#### [DIRECTIONS]
In the data below, the answer is the run of lines from the line containing "(** [s.split(sep)] for" through the line containing "Fixpoint replaceFirst (a", both included; print it exactly and nothing else.

(Beginning of MATERIAL SHOWN)

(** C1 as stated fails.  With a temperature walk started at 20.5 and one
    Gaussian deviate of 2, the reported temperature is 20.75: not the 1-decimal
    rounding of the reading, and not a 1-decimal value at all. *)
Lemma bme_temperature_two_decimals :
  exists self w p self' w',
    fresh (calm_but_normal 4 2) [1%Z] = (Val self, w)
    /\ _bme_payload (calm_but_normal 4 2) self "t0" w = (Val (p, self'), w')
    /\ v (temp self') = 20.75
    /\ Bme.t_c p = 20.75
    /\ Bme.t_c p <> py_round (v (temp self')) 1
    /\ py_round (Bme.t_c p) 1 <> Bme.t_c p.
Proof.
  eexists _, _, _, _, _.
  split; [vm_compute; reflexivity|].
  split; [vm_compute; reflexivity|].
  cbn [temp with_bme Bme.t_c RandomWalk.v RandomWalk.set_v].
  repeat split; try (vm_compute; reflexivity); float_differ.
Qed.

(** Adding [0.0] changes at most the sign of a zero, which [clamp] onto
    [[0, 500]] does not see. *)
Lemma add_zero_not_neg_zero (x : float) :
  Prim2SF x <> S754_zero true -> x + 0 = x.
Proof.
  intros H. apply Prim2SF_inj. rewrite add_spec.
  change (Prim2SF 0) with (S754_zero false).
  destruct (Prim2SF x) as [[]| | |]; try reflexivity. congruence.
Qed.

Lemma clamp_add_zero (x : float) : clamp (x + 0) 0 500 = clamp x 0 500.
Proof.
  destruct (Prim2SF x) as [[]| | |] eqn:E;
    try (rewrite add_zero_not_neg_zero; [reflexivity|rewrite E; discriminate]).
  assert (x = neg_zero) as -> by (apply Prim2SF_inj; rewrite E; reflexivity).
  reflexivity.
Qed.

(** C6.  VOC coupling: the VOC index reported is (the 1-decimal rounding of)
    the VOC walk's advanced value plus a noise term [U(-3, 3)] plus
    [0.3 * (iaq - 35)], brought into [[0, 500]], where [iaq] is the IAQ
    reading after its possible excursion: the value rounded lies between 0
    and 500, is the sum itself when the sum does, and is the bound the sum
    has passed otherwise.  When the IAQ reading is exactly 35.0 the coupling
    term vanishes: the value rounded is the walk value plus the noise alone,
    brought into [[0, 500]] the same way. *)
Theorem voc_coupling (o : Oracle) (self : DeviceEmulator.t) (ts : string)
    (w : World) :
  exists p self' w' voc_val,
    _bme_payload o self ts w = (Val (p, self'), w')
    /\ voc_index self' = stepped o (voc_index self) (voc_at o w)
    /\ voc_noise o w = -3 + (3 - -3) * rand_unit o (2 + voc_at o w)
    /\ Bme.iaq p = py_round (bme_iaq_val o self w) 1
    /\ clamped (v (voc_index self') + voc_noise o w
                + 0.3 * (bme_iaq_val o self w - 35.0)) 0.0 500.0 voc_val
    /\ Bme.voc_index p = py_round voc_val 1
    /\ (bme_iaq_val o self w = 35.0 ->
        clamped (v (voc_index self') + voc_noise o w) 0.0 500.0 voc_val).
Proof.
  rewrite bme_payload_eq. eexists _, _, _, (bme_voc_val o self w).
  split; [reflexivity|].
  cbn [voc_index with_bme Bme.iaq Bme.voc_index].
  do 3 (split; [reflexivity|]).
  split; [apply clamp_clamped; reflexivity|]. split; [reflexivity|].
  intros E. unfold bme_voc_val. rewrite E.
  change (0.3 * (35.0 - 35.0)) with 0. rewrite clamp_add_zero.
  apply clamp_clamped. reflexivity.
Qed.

(End of MATERIAL SHOWN)
(Beginning of MATERIAL SHOWN)

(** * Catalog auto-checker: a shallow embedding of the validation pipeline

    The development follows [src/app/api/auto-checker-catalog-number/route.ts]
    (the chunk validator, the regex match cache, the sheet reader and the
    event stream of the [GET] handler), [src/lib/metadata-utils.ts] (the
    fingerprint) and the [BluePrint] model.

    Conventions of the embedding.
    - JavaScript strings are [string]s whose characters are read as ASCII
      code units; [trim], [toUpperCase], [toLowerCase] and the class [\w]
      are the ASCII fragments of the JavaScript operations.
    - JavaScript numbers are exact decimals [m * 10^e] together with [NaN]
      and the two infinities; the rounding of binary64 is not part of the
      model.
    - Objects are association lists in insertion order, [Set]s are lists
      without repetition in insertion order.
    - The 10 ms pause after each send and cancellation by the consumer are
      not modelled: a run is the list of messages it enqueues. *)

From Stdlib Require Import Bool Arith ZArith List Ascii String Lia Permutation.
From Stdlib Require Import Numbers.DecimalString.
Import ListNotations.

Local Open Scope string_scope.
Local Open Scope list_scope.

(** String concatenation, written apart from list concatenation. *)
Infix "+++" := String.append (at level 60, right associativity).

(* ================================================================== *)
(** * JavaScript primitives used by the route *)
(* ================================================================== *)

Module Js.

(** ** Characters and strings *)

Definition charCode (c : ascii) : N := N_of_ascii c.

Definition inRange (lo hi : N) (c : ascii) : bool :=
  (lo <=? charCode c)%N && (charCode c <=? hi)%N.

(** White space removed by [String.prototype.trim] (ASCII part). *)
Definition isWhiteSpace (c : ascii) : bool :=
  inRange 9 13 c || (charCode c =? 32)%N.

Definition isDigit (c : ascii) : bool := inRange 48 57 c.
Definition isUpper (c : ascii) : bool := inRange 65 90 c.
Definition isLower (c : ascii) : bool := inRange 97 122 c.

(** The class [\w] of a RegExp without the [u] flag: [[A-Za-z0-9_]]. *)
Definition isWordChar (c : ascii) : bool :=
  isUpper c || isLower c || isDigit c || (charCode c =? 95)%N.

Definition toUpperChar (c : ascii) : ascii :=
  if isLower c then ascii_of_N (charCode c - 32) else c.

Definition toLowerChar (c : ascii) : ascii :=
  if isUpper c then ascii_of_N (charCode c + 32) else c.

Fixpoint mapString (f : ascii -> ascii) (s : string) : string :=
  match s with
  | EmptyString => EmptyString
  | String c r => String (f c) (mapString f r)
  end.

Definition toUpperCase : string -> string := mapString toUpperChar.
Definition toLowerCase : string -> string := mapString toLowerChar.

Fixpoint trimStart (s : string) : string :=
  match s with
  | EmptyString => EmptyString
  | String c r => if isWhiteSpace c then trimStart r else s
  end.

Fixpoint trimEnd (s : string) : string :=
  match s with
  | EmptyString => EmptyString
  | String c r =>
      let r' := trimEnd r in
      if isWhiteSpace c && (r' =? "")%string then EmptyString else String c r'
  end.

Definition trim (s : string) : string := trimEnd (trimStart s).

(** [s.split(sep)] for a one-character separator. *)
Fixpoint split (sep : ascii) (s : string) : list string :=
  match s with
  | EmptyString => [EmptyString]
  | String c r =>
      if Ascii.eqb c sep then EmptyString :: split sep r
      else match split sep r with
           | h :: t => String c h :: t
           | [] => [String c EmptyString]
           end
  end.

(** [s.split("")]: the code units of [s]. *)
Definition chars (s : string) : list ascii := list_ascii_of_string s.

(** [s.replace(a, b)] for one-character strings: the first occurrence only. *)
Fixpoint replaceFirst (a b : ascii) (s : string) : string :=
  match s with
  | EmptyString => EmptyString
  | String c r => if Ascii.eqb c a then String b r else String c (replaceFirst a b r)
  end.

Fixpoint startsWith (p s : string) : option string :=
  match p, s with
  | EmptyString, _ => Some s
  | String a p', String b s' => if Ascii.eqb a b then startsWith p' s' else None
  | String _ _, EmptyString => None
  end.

(End of MATERIAL SHOWN)

#### [SOLVED EXERCISE]
(** [s.split(sep)] for a one-character separator. *)
Fixpoint split (sep : ascii) (s : string) : list string :=
  match s with
  | EmptyString => [EmptyString]
  | String c r =>
      if Ascii.eqb c sep then EmptyString :: split sep r
      else match split sep r with
           | h :: t => String c h :: t
           | [] => [String c EmptyString]
           end
  end.

(** [s.split("")]: the code units of [s]. *)
Definition chars (s : string) : list ascii := list_ascii_of_string s.

(** [s.replace(a, b)] for one-character strings: the first occurrence only. *)
Fixpoint replaceFirst (a b : ascii) (s : string) : string :=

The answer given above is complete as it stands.